José Paulo
A Grande Depressão e o lançamento do primeiro Plano
Quinquenal da URSS, em princípios da década de 1930, abalaram a cultura
econômica do mundo, profundamente. A depressão anunciava o fim da ordem
capitalista liberal do século XIX. O Plano Quinquenal aparecia como um artefato
econômico de um novo Estado industrial pós--capitalista. Aí, a dialética do mundo se estabeleceu como
dialética agônica entre capitalismo e socialismo.
A ascensão do nazismo e a Segunda Guerra Mundial confirmaram
que o capitalismo liberal (o capital privado no comando da economia, política e
cultura) era incapaz de resolver os problemas do mundo pelo método capitalista.

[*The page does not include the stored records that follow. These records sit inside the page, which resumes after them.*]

Lemma exp_shift_rem s : exp_shift s =
  if decide (Z.rem s 3 = 1 \/ Z.rem s 3 = -2) then 1
  else if decide (Z.rem s 3 = 2 \/ Z.rem s 3 = -1) then 2 else 0.
Proof.
  unfold exp_shift. pose proof (Z.quot_rem' s 3). pose proof (Z.rem_bound_abs s 3).
  pose proof (Z.mod_pos_bound s 3). pose proof (Z.div_mod s 3). repeat case_decide; lia.
Qed.

Lemma canonical_decimal_exponent_eq m k s :
  Z.rem m 10 <> 0 -> Z.abs m < 10 ^ 36 -> 0 <= k <= 38 -> i32 s -> i32 (s + k) -> I32_MIN + 2 <= s + k ->
  canonical_decimal_exponent (m * 10 ^ k) s = Some (exp_body m (s + k)).
Proof.
  intros Hm Hb Hk Hs Hsk Hlo. unfold canonical_decimal_exponent. rewrite strip_eq; [done|lia|done|done|].
  cbn [mbind option_bind]. unfold exp_body. rewrite exp_shift_rem.
  assert (forall j, 0 <= j <= 2 -> checked (m * 10 ^ j) = Some (m * 10 ^ j)) as Hc.
  { intros j Hj. apply checked_Some. split; [done|]. assert (10 ^ j <= 10 ^ 2) by (apply Z.pow_le_mono_r; lia).
    unfold i128, I128_MIN, I128_MAX. pose proof (Z.pow_pos_nonneg 10 j). nia. }
  assert (forall j, 0 <= j <= 2 -> checked32 (s + k - j) = Some (s + k - j)) as Hc32.
  { intros j Hj. apply checked32_Some. unfold i32 in *. split; [done|lia]. }
  repeat case_decide; simplify_eq; try lia;
    rewrite ?(Hc 1) ?(Hc 2) ?(Hc32 1) ?(Hc32 2) ?Z.sub_0_r ?Z.mul_1_r //=; case_decide; try done; lia.
Qed.

Lemma find_tier s : List.find (fun v => v <=? s) (rev VALID) = if decide (-9 <= s) then Some (tier s) else None.
Proof.
  unfold tier. pose proof (Z.div_mod s 3). pose proof (Z.mod_pos_bound s 3). cbn [rev VALID app List.find].
  repeat match goal with
  | |- context [?v <=? s] => destruct (Z.leb_spec v s); [repeat case_decide; (f_equal; lia) || lia|]
  end.
  rewrite decide_False //. lia.
Qed.

(** The tiers are the suffixes the parser knows. *)
Lemma tier_suffix s : -9 <= s ->
  decimal_si_suffix (tier s) = Some (si_text (tier s)) /\
  interpret_suffix (si_text (tier s)) = Some (SDecimalSI (tier s)).
Proof.
  intros Hs. assert (tier s ∈ VALID) as Hin.
  { unfold tier, VALID. case_decide; [set_solver|].
    assert (s / 3 = -3 \/ s / 3 = -2 \/ s / 3 = -1 \/ s / 3 = 0 \/ s / 3 = 1 \/ s / 3 = 2 \/ s / 3 = 3 \/
            s / 3 = 4 \/ s / 3 = 5) as Hc by (pose proof (Z.div_mod s 3); pose proof (Z.mod_pos_bound s 3); lia).
    destruct Hc as [->|[->|[->|[->|[->|[->|[->|[->| ->]]]]]]]]; set_solver. }
  revert Hin. generalize (tier s). intros t. unfold VALID. rewrite list_elem_of_In /=.
  intros [<-|[<-|[<-|[<-|[<-|[<-|[<-|[<-|[<-|[<-|[]]]]]]]]]]]; done.
Qed.

Lemma tier_bounds s : -9 <= s -> 0 <= s - tier s /\ (s < 18 -> s - tier s <= 2) /\ (18 <= s -> tier s = 18).
Proof.
  unfold tier. pose proof (Z.div_mod s 3). pose proof (Z.mod_pos_bound s 3). case_decide; lia.
Qed.

(** A mantissa shifted down to the tier of its scale is in range. *)
Lemma tier_mantissa m k s :
  Z.abs m < 10 ^ 36 -> Z.abs (m * 10 ^ k) < 10 ^ 38 -> 0 <= k <= 38 -> s <= 18 -> -9 <= s + k ->
  s + k - tier (s + k) <= 38 /\ Z.abs (m * 10 ^ (s + k - tier (s + k))) < 10 ^ 38.
Proof.
  intros Hm Hb Hk Hs Hlo. destruct (tier_bounds (s + k) Hlo) as (H0 & H2 & H18). set (j := s + k - tier (s + k)) in *.
  pose proof (Z.pow_pos_nonneg 10 k). pose proof (Z.pow_pos_nonneg 10 j).
  destruct (decide (s + k < 18)) as [Hlt|Hge].
  - split; [lia|]. assert (10 ^ j <= 10 ^ 2) by (apply Z.pow_le_mono_r; lia). nia.
  - assert (j <= k) by lia. split; [lia|]. assert (10 ^ j <= 10 ^ k) by (apply Z.pow_le_mono_r; lia). nia.
Qed.

Lemma mul_pow_abs m k : 0 <= k -> Z.abs m <= Z.abs (m * 10 ^ k).
Proof. intros Hk. pose proof (Z.pow_pos_nonneg 10 k). nia. Qed.

Lemma canonical_decimal_si_eq m k s :
  Z.rem m 10 <> 0 -> Z.abs m < 10 ^ 36 -> Z.abs (m * 10 ^ k) < 10 ^ 38 -> 0 <= k <= 38 -> -47 <= s <= 18 ->
  canonical_decimal_si (m * 10 ^ k) s = Some (si_body m (s + k)).
Proof.
  intros Hm Hb Hbk Hk Hs. unfold canonical_decimal_si.
  assert (i32 s /\ i32 (s + k)) as [Hi Hik] by (unfold i32, I32_MIN, I32_MAX; lia).
  rewrite strip_eq; [done|lia|done|done|]. cbn [mbind option_bind]. rewrite find_tier. unfold si_body.
  destruct (decide (-9 <= s + k)) as [Hlo|Hlo].
  - destruct (tier_mantissa m k s) as [Hj Hv]; [done|done|done|lia|done|]. unfold checked_pow10. rewrite decide_True //.
    cbn [mbind option_bind]. destruct (tier_suffix (s + k) Hlo) as [-> _].
    assert (i128 (m * 10 ^ (s + k - tier (s + k)))) as Hi128 by (unfold i128, I128_MIN, I128_MAX; lia).
    by rewrite (proj2 (checked_Some _ _) (conj eq_refl Hi128)).
  - rewrite decide_False; [lia|]. unfold checked_pow10. rewrite decide_True; [lia|]. cbn [mbind option_bind].
    rewrite decide_False.
    { intros Hz. apply Hm. pose proof (Z.quot_rem' m (10 ^ (-9 - (s + k)))) as He. rewrite Hz Z.add_0_r in He.
      rewrite He (Z.mul_comm (10 ^ _)). apply rem_mul_10. lia. }
    apply canonical_decimal_exponent_eq; try done. unfold I32_MIN. lia.
Qed.

(** ** Printed numbers are read back *)

Lemma app_empty_r s : s +:+ "" = s.
Proof. induction s as [|c s IH]; [done|]. exact (f_equal (String c) IH). Qed.

Lemma parse_printed z suffix kind : i128 (- z) -> i128 z -> interpret_suffix suffix = Some kind ->
  parse (pretty z +:+ suffix) = apply_suffix z 0 kind.
Proof.
  intros Hn Hz Hk. destruct (pretty_Z_spec z) as (d & -> & Hd & Hv & Hne).
  rewrite (parse_syntax _ (if decide (z < 0) then -1 else 1) d "" kind).
  - apply (quantity_syntax_intro _ _ _ _ _ (sign_string z) "" suffix); try done.
    + unfold sign_string. by case_decide.
    + unfold sign_string. case_decide; set_solver.
    + by left.
    + by left.
  - rewrite app_empty_r. unfold parse_i128. rewrite Hv decide_True; [unfold i128, I128_MIN, I128_MAX in *; lia|].
    simpl. f_equal. case_decide; lia.
Qed.

Lemma all_digits_spec d : digits d = true -> d <> "" -> all_digits d = true.
Proof.
  intros Hd Hne. unfold all_digits. rewrite -(app_empty_r d) span_digits_app //. by destruct d.
Qed.

Lemma parse_i32_pretty s : i32 s -> parse_i32 (pretty s) = Some s.
Proof.
  intros Hs. destruct (pretty_Z_spec s) as (d & -> & Hd & Hv & Hne). unfold parse_i32, sign_string.
  destruct (decide (s < 0)) as [Hneg|Hpos]; simpl.
  - rewrite all_digits_spec // Hv. apply checked32_Some. split; [lia|]. by replace (-1 * Z.abs s) with s by lia.
  - destruct d as [|c d]; [done|]. pose proof Hd as Hd'. simpl in Hd'. apply andb_true_iff in Hd' as [Hc _].
    destruct (digit_not_sign c Hc). rewrite !decide_False //. rewrite all_digits_spec // Hv.
    apply checked32_Some. rewrite Z.mul_1_l Z.abs_eq; [lia|]. done.
Qed.

Lemma interpret_exponent s : i32 s -> interpret_suffix ("e" +:+ pretty s) = Some (SDecimalExponent s).
Proof.
  intros Hs. change ("e" +:+ pretty s) with (String "e" (pretty s)). unfold interpret_suffix. simpl.
  rewrite decide_False.
  - intros He. pose proof (parse_i32_pretty s Hs) as Hp. by rewrite He in Hp.
  - by rewrite parse_i32_pretty.
Qed.

(** ** Canonical text *)

(** Printable ASCII without spaces. *)
Definition plain_char (c : ascii) : bool := (33 <=? N_of_ascii c)%N && (N_of_ascii c <=? 126)%N.
Fixpoint plain (s : string) : bool :=
  match s with String c s' => plain_char c && plain s' | EmptyString => true end.

Lemma plain_app s t : plain (s +:+ t) = plain s && plain t.
Proof. induction s as [|c s IH]; simpl; [done|]. by rewrite IH andb_assoc. Qed.

Lemma plain_digits s : digits s = true -> plain s = true.
Proof.
  induction s as [|c s IH]; simpl; [done|]. rewrite !andb_true_iff. intros [Hc Hs]. split; [|by apply IH].
  unfold is_ascii_digit, digit_value in Hc. unfold plain_char.
  rewrite ->!N.leb_le. rewrite ->!Z.leb_le in Hc. lia.
Qed.

Lemma plain_pretty (z : Z) : plain (pretty z) = true.
Proof.
  destruct (pretty_Z_spec z) as (d & -> & Hd & _). rewrite plain_app (plain_digits d Hd) andb_true_r.
  unfold sign_string. by case_decide.
Qed.

(** [t] is plain text that reads as the number [v] and is its own canonical
    form. *)
Definition canonical_text (t : string) (v : Q) : Prop :=
  plain t = true /\ exists q, parse t = Ok q /\ wf q /\ (qval q == v)%Q /\ canonical_string q = Some t.

Lemma rem_nonzero m : Z.rem m 10 <> 0 -> m <> 0.
Proof. by intros Hm ->. Qed.

Lemma mul_pow_ne m k : Z.rem m 10 <> 0 -> 0 <= k -> m * 10 ^ k <> 0.
Proof. intros Hm%rem_nonzero Hk. pose proof (Z.pow_pos_nonneg 10 k). nia. Qed.

Lemma small_i128 z : Z.abs z < 10 ^ 38 -> i128 z /\ i128 (- z).
Proof. unfold i128, I128_MIN, I128_MAX. lia. Qed.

Todavia, o capitalismo sobreviveu à Segunda Guerra e, sob a
hegemonia dos Estados Unidos, entrou em um período de expansão vigorosa. Após
as revelações feitas por kruschev, no XX Congresso do PCC da URSS, sobre os
crimes de Stalin, a URSS entrou em uma época de ruptura com o marxismo russo, e
com o marxismo de Marx e Engels, que resultou no conflito sino-soviético. O
abandono da dialética marxista pela URSS é um fato crucial para se entender
como a China se tornou o centro da gramática marxista internacional. Daí, o
marxismo de Mao Tse-Tung se tornar hegemônico no movimento marxista ocidental,
inclusive.
A dialética histórica de Mao chegou à sua forma acabada com a
dialética da sintetização entre socialismo e capitalismo, na década de 1970:
“Até agora, a análise e a síntese não foram claramente
definidas. A análise é mais clara, mas pouco foi dito sobrea síntese. Tive uma
conversa com Ai Ssu-ch’i. Ele disse que eles só falam sobre síntese e análise
conceituais, e não falam sobre síntese e análise práticas objetivas. Como
analisamos e sintetizamos o Partido Comunista com Kuomintang, o proletariado
com a burguesia, os proprietários de terras e os camponeses, os chineses e os
imperialistas?”. (Zizek: 219).
Hoje, a dialética prática objetiva caminha para a construção
de um modelo de <planificação capitalista globalizada>? A covid-19 aparece com o fato exterior ao capitalismo
neoliberal globalizado que é a causa de uma nova ordem mundial pós-neoliberal?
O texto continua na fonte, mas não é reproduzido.